## Problem statement
Each line from the first down to the one containing "None Libraries.fresh_pyplot in" should be returned exactly as it appears below.

## Raw data
########
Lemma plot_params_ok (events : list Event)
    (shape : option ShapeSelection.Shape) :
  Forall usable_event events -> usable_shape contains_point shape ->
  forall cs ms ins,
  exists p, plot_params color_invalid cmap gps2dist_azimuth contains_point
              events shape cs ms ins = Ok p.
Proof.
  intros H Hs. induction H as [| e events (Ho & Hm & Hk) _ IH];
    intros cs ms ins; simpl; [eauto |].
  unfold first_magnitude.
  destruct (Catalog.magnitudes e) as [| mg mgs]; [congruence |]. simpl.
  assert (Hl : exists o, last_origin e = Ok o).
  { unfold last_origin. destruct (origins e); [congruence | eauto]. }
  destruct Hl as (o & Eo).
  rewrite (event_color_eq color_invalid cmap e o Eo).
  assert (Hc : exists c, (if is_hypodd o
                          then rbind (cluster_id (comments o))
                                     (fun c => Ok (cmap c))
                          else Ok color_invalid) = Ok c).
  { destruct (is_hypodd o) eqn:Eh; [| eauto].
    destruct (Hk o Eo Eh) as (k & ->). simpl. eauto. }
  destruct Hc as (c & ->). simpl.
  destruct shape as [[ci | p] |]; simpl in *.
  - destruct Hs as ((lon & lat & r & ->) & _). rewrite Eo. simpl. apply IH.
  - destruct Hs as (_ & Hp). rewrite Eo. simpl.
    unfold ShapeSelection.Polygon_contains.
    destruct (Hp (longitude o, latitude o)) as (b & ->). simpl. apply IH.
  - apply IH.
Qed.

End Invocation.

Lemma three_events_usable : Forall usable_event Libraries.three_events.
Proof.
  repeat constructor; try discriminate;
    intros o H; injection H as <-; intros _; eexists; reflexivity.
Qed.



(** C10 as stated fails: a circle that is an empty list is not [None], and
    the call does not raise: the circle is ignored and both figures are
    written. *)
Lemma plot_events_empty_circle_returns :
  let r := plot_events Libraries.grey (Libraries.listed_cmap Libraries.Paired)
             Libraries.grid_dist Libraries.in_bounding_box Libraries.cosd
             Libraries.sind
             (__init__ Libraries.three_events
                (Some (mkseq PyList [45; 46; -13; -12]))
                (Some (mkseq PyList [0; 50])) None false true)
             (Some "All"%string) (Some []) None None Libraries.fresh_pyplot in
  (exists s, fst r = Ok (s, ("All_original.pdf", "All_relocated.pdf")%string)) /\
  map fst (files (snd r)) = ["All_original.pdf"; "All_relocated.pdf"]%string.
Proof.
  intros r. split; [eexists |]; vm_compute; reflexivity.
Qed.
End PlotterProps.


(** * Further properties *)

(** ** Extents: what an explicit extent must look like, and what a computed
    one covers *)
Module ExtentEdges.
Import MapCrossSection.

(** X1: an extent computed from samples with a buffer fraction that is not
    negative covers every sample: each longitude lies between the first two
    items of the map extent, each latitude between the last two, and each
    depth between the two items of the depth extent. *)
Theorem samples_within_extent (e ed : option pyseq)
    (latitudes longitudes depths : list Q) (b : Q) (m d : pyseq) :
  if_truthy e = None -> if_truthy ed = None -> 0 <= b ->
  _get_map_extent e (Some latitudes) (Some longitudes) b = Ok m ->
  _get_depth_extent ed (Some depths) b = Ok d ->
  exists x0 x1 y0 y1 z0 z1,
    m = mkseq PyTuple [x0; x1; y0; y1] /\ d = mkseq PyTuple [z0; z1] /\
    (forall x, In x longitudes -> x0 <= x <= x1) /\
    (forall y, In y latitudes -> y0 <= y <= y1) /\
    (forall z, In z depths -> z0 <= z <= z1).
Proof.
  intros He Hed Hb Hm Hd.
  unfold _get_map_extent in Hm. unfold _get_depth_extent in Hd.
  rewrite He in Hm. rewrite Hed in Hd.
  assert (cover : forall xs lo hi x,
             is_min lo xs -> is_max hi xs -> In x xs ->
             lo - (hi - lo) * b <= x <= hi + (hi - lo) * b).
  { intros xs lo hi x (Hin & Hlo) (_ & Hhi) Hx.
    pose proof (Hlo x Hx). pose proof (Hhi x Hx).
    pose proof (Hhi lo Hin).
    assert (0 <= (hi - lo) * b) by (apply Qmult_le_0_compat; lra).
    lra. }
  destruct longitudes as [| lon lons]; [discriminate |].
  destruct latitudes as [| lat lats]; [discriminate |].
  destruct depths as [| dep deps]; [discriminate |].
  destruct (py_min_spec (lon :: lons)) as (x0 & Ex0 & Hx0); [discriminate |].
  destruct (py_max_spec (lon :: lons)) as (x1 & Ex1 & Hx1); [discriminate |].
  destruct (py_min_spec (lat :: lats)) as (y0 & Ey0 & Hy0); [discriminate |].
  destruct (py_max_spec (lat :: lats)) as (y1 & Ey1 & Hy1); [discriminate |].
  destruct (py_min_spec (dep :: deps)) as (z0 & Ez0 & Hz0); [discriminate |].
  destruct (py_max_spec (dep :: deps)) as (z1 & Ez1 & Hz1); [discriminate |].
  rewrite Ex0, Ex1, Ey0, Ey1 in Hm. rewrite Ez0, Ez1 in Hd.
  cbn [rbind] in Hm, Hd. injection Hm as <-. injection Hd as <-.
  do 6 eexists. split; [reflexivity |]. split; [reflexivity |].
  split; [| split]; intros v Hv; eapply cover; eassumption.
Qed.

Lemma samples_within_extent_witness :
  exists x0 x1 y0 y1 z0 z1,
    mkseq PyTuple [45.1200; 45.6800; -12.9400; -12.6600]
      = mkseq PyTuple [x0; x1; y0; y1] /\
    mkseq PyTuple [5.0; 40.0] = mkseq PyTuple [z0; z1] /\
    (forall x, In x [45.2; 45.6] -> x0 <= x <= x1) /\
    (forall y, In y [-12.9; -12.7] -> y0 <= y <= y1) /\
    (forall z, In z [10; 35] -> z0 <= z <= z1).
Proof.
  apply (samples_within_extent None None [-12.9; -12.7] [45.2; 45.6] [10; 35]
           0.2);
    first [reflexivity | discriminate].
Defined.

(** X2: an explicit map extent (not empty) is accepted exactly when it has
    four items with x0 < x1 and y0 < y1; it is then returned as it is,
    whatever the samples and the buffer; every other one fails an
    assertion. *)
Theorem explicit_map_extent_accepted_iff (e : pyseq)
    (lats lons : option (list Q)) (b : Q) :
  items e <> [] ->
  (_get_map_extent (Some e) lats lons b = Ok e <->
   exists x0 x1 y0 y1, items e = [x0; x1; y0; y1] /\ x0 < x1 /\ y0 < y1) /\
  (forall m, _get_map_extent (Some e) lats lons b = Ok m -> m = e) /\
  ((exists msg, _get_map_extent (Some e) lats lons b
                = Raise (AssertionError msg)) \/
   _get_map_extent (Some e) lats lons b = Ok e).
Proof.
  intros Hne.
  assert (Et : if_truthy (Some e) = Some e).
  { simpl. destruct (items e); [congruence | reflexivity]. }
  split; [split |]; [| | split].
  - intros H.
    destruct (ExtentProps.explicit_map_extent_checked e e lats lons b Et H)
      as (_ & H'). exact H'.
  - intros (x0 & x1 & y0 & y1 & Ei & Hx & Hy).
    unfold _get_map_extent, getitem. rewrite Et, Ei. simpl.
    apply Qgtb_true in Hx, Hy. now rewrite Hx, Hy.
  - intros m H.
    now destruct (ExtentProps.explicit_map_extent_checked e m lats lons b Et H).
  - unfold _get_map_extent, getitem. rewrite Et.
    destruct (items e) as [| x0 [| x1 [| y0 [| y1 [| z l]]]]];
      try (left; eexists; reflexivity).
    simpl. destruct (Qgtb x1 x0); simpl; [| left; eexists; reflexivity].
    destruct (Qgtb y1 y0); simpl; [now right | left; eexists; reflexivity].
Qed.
########
## Response area
Lemma plot_params_ok (events : list Event)
    (shape : option ShapeSelection.Shape) :
  Forall usable_event events -> usable_shape contains_point shape ->
  forall cs ms ins,
  exists p, plot_params color_invalid cmap gps2dist_azimuth contains_point
              events shape cs ms ins = Ok p.
Proof.
  intros H Hs. induction H as [| e events (Ho & Hm & Hk) _ IH];
    intros cs ms ins; simpl; [eauto |].
  unfold first_magnitude.
  destruct (Catalog.magnitudes e) as [| mg mgs]; [congruence |]. simpl.
  assert (Hl : exists o, last_origin e = Ok o).
  { unfold last_origin. destruct (origins e); [congruence | eauto]. }
  destruct Hl as (o & Eo).
  rewrite (event_color_eq color_invalid cmap e o Eo).
  assert (Hc : exists c, (if is_hypodd o
                          then rbind (cluster_id (comments o))
                                     (fun c => Ok (cmap c))
                          else Ok color_invalid) = Ok c).
  { destruct (is_hypodd o) eqn:Eh; [| eauto].
    destruct (Hk o Eo Eh) as (k & ->). simpl. eauto. }
  destruct Hc as (c & ->). simpl.
  destruct shape as [[ci | p] |]; simpl in *.
  - destruct Hs as ((lon & lat & r & ->) & _). rewrite Eo. simpl. apply IH.
  - destruct Hs as (_ & Hp). rewrite Eo. simpl.
    unfold ShapeSelection.Polygon_contains.
    destruct (Hp (longitude o, latitude o)) as (b & ->). simpl. apply IH.
  - apply IH.
Qed.

End Invocation.

Lemma three_events_usable : Forall usable_event Libraries.three_events.
Proof.
  repeat constructor; try discriminate;
    intros o H; injection H as <-; intros _; eexists; reflexivity.
Qed.



(** C10 as stated fails: a circle that is an empty list is not [None], and
    the call does not raise: the circle is ignored and both figures are
    written. *)
Lemma plot_events_empty_circle_returns :
  let r := plot_events Libraries.grey (Libraries.listed_cmap Libraries.Paired)
             Libraries.grid_dist Libraries.in_bounding_box Libraries.cosd
             Libraries.sind
             (__init__ Libraries.three_events
                (Some (mkseq PyList [45; 46; -13; -12]))
                (Some (mkseq PyList [0; 50])) None false true)
             (Some "All"%string) (Some []) None None Libraries.fresh_pyplot in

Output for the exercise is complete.